Dans une salle d'exposition de Beyrouth, l'entrepreneuse Reem Abou Dahab exhibe les nuisettes de dentelle rose et blanche de son atelier en Syrie, espérant attirer une clientèle qui se fait rare depuis le début de la guerre.


Des vêtements fabriqués à partir de textile syrien, exposés à Beyrouth, le 20 janvier 2016 - AFP


Le textile syrien était une industrie phare de l'économie nationale et s'exportait massivement vers le Moyen-Orient et l'Europe. Mais ce secteur, tout comme l'économie syrienne, a été dévasté par la guerre qui dure depuis près de cinq ans.

Les usines ont été détruites, les employés déplacés, les ventes paralysées par les sanctions internationales et la main-d'oeuvre réduite par l'immigration massive en Europe.

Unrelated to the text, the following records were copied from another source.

(** Two tasks of the script call the gateway: the wandering loop of
    [connect_and_run] and, through [go_to_idle_hub], the task of
    [low_battery_return_loop].  A task is suspended at an [await]; what it
    does when the event loop resumes it is its frame. *)
Inductive frame :=
| AfterWait (direction : MoveRobotDirection) (steps : Z) (* the rate-limit sleep is over *)
| AfterReply                                            (* the robot has answered *)
| AfterAwait.                                           (* a sleep of the caller is over *)

Record task : Type := mkTask {
  resume_at : Q;          (* when the awaited sleep or answer is due *)
  awaiting : frame;
  todo : list action      (* what the task does after that *)
}.

(** The first of the tasks that are due earliest, and the other tasks. *)
Fixpoint earliest (ts : list task) : option (task * list task) :=
  match ts with
  | [] => None
  | t :: rest =>
      match earliest rest with
      | None => Some (t, [])
      | Some (t', others) =>
          if Qleb (resume_at t) (resume_at t') then Some (t, rest)
          else Some (t', t :: others)
      end
  end.

(** The steps the gateway lets through. *)
Definition bounded (tr : list ev) : Prop :=
  Forall (step_within STEP_MIN STEP_MAX) tr.

Section Script.
(** The environment, as in [Corne]: [robot t d n] is how long the robot
    takes to answer a command sent at [t] and whether its result type is
    [Success]. *)
Variable robot : Q -> MoveRobotDirection -> Z -> Q * bool.
Variable oversleep : Q -> Q.

Open Scope eff_scope.

Definition logging (msg : string) : Co unit := emit (Print msg).

Definition time : Co Q := fun s => (clock s, s, []).

Definition sleep (secs : Q) : Co unit :=
  fun s =>
    let t := clock s in
    let d := if Qleb secs 0 then 0 else secs in
    (tt, set_clock (t + d + oversleep t) s, [Sleep t secs]).

(** [await req.execute()], lines 65-66. *)
Definition execute (direction : MoveRobotDirection) (steps : Z) : Co bool :=
  fun s =>
    let t := clock s in
    (snd (robot t direction steps),
     set_clock (t + fst (robot t direction steps)) s,
     [Execute t direction steps]).

(** [safe_move], lines 52-71.  The command is sent and the time stamp
    written; then line 68 raises, so that a call that is not suppressed
    never returns. *)
Definition safe_move (direction : MoveRobotDirection) (steps : Z)
  : Co (outcome bool) :=
  s <- get ;;
  if _estop s then
    logging "E-STOP active: ignoring move." ;;
    ret (Returned false)
  else
    let steps := _clamp_steps steps in
    now <- time ;;
    let to_wait := max0 (RATE_LIMIT_S - (now - _last_move_ts s)) in
    (if Qltb 0 to_wait then sleep to_wait else ret tt) ;;
    res <- execute direction steps ;;
    ts <- time ;;
    modify (set_last_move_ts ts) ;;
    ok <~ ret (result_of res) ;;
    (if ok then ret tt else logging "Move failed: {res.result}") ;;
    ret (Returned ok).

(** [stop_all], lines 74-76. *)
Definition stop_all : Co unit :=
  modify set_estop ;;
  logging "Stopping all actions (E-STOP).".

(** One line read by [estop_listener], lines 140-146. *)
Definition estop_listener (line : string) : Co unit :=
  if String.eqb (lower (strip line)) "e" then
    logging "E-STOP requested by operator." ;;
    modify set_estop
  else sleep (5 # 100).

(** A run of one task that calls the gateway and sleeps, each call awaited
    before the next, with the lines the listener reads in between; an
    exception ends it. *)
Definition perform (a : action) : Co (outcome unit) :=
  match a with
  | Dispatch direction steps =>
      _ <~ safe_move direction steps ;; ret (Returned tt)
  | Await secs => sleep secs ;; ret (Returned tt)
  | Operator line => estop_listener line ;; ret (Returned tt)
  end.

Fixpoint run (acts : list action) : Co (outcome unit) :=
  match acts with
  | [] => ret (Returned tt)
  | a :: rest => _ <~ perform a ;; run rest
  end.

(** The same calls in turn, each begun when the one before it has returned
    or raised: what callers that do not overlap make of the gateway, be they
    one caller that goes on after the exception or tasks that run one after
    the other. *)
Fixpoint in_turn (acts : list action) : Co unit :=
  match acts with
  | [] => ret tt
  | a :: rest => perform a ;; in_turn rest
  end.

(** [announce], lines 89-91. *)
Definition announce (text : string) : Co unit :=
  logging ("[AlphaMini says] " ++ text).

(** The [for] loop of [go_to_idle_hub], lines 96-105, over what is left of
    the route; it tells whether the function goes on to its last line
    ([True]) or has returned from inside the loop. *)
Fixpoint follow (route : list (string * Z)) : Co (outcome bool) :=
  match route with
  | [] => ret (Returned true)
  | (direction_name, steps) :: rest =>
      s <- get ;;
      if _estop s then
        logging "E-STOP during return; aborting path." ;;
        ret (Returned false)
      else
        direction <~ ret (direction_named direction_name) ;;
        ok <~ safe_move direction steps ;;
        if ok then
          sleep (6 # 10) ;;
          follow rest
        else
          logging "Path step failed: {direction_name} {steps}" ;;
          ret (Returned true)
  end.

(** [go_to_idle_hub], lines 94-106. *)
Definition go_to_idle_hub : Co (outcome unit) :=
  logging "Navigating to Idle Hub…" ;;
  through <~ follow RETURN_ROUTE ;;
  if through then
    logging "Arrived at Idle Hub (end of scripted path)." ;;
    ret (Returned tt)
  else ret (Returned tt).

(** The [while] loop of [low_battery_return_loop], lines 114-129, for at
    most [polls] polls of the battery [mock]. *)
Fixpoint polling (polls : nat) (mock : MockBattery) (told_low : bool)
  : Co (outcome unit) :=
  match polls with
  | O => ret (Returned tt)
  | S polls' =>
      s <- get ;;
      if _estop s then ret (Returned tt)
      else
        ticked <~ ret (tick mock) ;;
        let '(pct, mock) := ticked in
        logging "Battery (mock): {pct}%" ;;
        if (pct <=? BATTERY_LOW_THRESHOLD)%Z && negb (_is_returning s) then
          modify set_returning ;;
          (if negb told_low
           then announce "Battery low at {pct} percent. Returning to charging station."
           else ret tt) ;;
          sleep (8 # 10) ;;
          _ <~ go_to_idle_hub ;;
          announce "Docking complete. Entering low-power standby." ;;
          stop_all ;;
          ret (Returned tt)
        else
          sleep CHECK_INTERVAL_S ;;
          polling polls' mock told_low
  end.

(** [low_battery_return_loop], lines 109-129. *)
Definition low_battery_return_loop (polls : nat) : Co (outcome unit) :=
  polling polls MockBattery_new false.

(** The wandering loop of [connect_and_run], lines 174-178, for at most
    [rounds] rounds. *)
Fixpoint wander (rounds : nat) : Co (outcome unit) :=
  match rounds with
  | O => ret (Returned tt)
  | S rounds' =>
      s <- get ;;
      if negb (_estop s) && negb (_is_returning s) then
        forward <~ ret (direction_named "FORWARD") ;;
        _ <~ safe_move forward 2 ;;
        sleep (12 # 10) ;;
        left <~ ret (direction_named "LEFT") ;;
        _ <~ safe_move left 1 ;;
        sleep (8 # 10) ;;
        wander rounds'
      else ret (Returned tt)
  end.

(** The same coroutines cut at their [await]s, for tasks that interleave.
    [issue] is the part of [safe_move] from the end of its sleep to the
    [await] of the answer, lines 65-66. *)
Definition issue (direction : MoveRobotDirection) (steps : Z)
           (rest : list action) : Co (option task) :=
  fun s =>
    let t := clock s in
    (Some (mkTask (t + fst (robot t direction steps)) AfterReply rest), s,
     [Execute t direction steps]).

Definition suspend (secs : Q) (k : frame) (rest : list action)
  : Co (option task) :=
  fun s =>
    let t := clock s in
    let d := if Qleb secs 0 then 0 else secs in
    (Some (mkTask (t + d + oversleep t) k rest), s, [Sleep t secs]).

(** A task runs its actions up to the first [await] that suspends it;
    [None] when it has run to its end. *)
Fixpoint start (acts : list action) : Co (option task) :=
  match acts with
  | [] => ret None
  | Dispatch direction steps :: rest =>
      s <- get ;;
      if _estop s then
        logging "E-STOP active: ignoring move." ;;
        start rest
      else
        let steps := _clamp_steps steps in
        now <- time ;;
        let to_wait := max0 (RATE_LIMIT_S - (now - _last_move_ts s)) in
        if Qltb 0 to_wait then suspend to_wait (AfterWait direction steps) rest
        else issue direction steps rest
  | Await secs :: rest => suspend secs AfterAwait rest
  | Operator line :: rest =>
      if String.eqb (lower (strip line)) "e" then
        logging "E-STOP requested by operator." ;;
        modify set_estop ;;
        start rest
      else suspend (5 # 100) AfterAwait rest
  end.

(** The event loop resumes a task when what it awaits is due.  A task
    resumed with the robot's answer writes the time stamp, line 67, and
    ends with the exception of line 68. *)
Definition resume (t : task) : Co (option task) :=
  modify (set_clock (resume_at t)) ;;
  match awaiting t with
  | AfterWait direction steps => issue direction steps (todo t)
  | AfterReply =>
      ts <- time ;;
      modify (set_last_move_ts ts) ;;
      ret None
  | AfterAwait => start (todo t)
  end.

(** The event loop: at most [rounds] times, resume the task due earliest. *)
Fixpoint event_loop (rounds : nat) (ts : list task) : Co unit :=
  match rounds with
  | O => ret tt
  | S rounds' =>
      match earliest ts with
      | None => ret tt
      | Some (t, others) =>
          r <- resume t ;;
          event_loop rounds'
            (match r with Some t' => others ++ [t'] | None => others end)
      end
  end.

(** A task created at [t0] to run [acts]. *)
Definition spawn (t0 : Q) (acts : list action) : task :=
  mkTask t0 AfterAwait acts.

(** The clock value at which a live call of [safe_move] issues its command. *)
Definition issue_time (s : globals) : Q :=
  let to_wait := max0 (RATE_LIMIT_S - (clock s - _last_move_ts s)) in
  if Qltb 0 to_wait then clock s + to_wait + oversleep (clock s) else clock s.

Definition waiting (s : globals) : list ev :=
  let to_wait := max0 (RATE_LIMIT_S - (clock s - _last_move_ts s)) in
  if Qltb 0 to_wait then [Sleep (clock s) to_wait] else [].

Definition after_command (t took : Q) (s : globals) : globals :=
  set_last_move_ts (t + took) (set_clock (t + took) s).

Lemma max0_spec (x : Q) :
  (0 < x -> max0 x = x) /\ (x <= 0 -> max0 x = 0) /\ 0 <= max0 x.
Proof.
  unfold max0. destruct (Qltb 0 x) eqn:E.
  - apply Qltb_lt in E. repeat split; intros; try reflexivity; lra.
  - apply Qltb_ge in E. repeat split; intros; try reflexivity; lra.
Qed.

Lemma safe_move_suppressed (s : globals) d n :
  _estop s = true ->
  safe_move d n s = (Returned false, s, [Print "E-STOP active: ignoring move."]).
Proof.
  intros H. unfold safe_move, bind, get, logging, emit, ret. cbn.
  rewrite H. reflexivity.
Qed.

« Les commerçants venaient du monde entier mais, effrayés par la guerre, ils ne viennent plus en Syrie », constate, amère, Reem Abou Dahab, entourée d'étoffes aux couleurs chaudes.

La famille Abou Dahab était fière de son usine spécialisée dans la fabrication de chemises de nuit à Harasta, ville de la province de Damas ravagée par les combats entre régime et rebelles. Mais dès le début du conflit en 2011, « la manufacture a été complètement détruite », raconte Reem Abou Dahab. « Nous travaillons désormais à partir d'un petit atelier de la capitale », poursuit cette femme aux yeux clairs, portant un manteau de fourrure.

« On avait 100 employés, aujourd'hui une trentaine sont à notre service », regrette Reem Abou Dahab, qui participe avec une centaine de fabricants syriens à un salon du textile dans la capitale libanaise.

Mouhanad Daadouch, qui possède la plus grande usine de lingerie et pyjamas du pays à Damas et emploie encore 450 personnes, se targue d'avoir trouvé le moyen de protéger ses employés tout en maintenant la production.

« J'avais 72 ouvriers qui dormaient à l'usine » quand les violences s'intensifiaient, explique-t-il dans son stand entouré d'une panoplie de soutiens-gorge et de pyjamas en coton. « Ils travaillaient de 6h jusqu'à 23h ». Il assure préserver la qualité de ses produits. « Faits main, bien sûr », précise-t-il avec un sourire.

Usines détruites

Avant la guerre, le textile représentait 63 % du secteur industriel, environ 20 % de la main-d'oeuvre et près de 12 % du PIB, tandis que les exportations se chiffraient à près de 3,3 milliards de dollars par an, selon le Forum économique syrien. Les exportations du secteur textile privé ont chuté de 50 % en 2014.

« 70 % des usines textiles en Syrie ont été détruites », assure Feras Taki Eddin, président de l'Association des exportateurs textiles, se tenant à côté d'un mannequin habillé de collants et dessous noirs.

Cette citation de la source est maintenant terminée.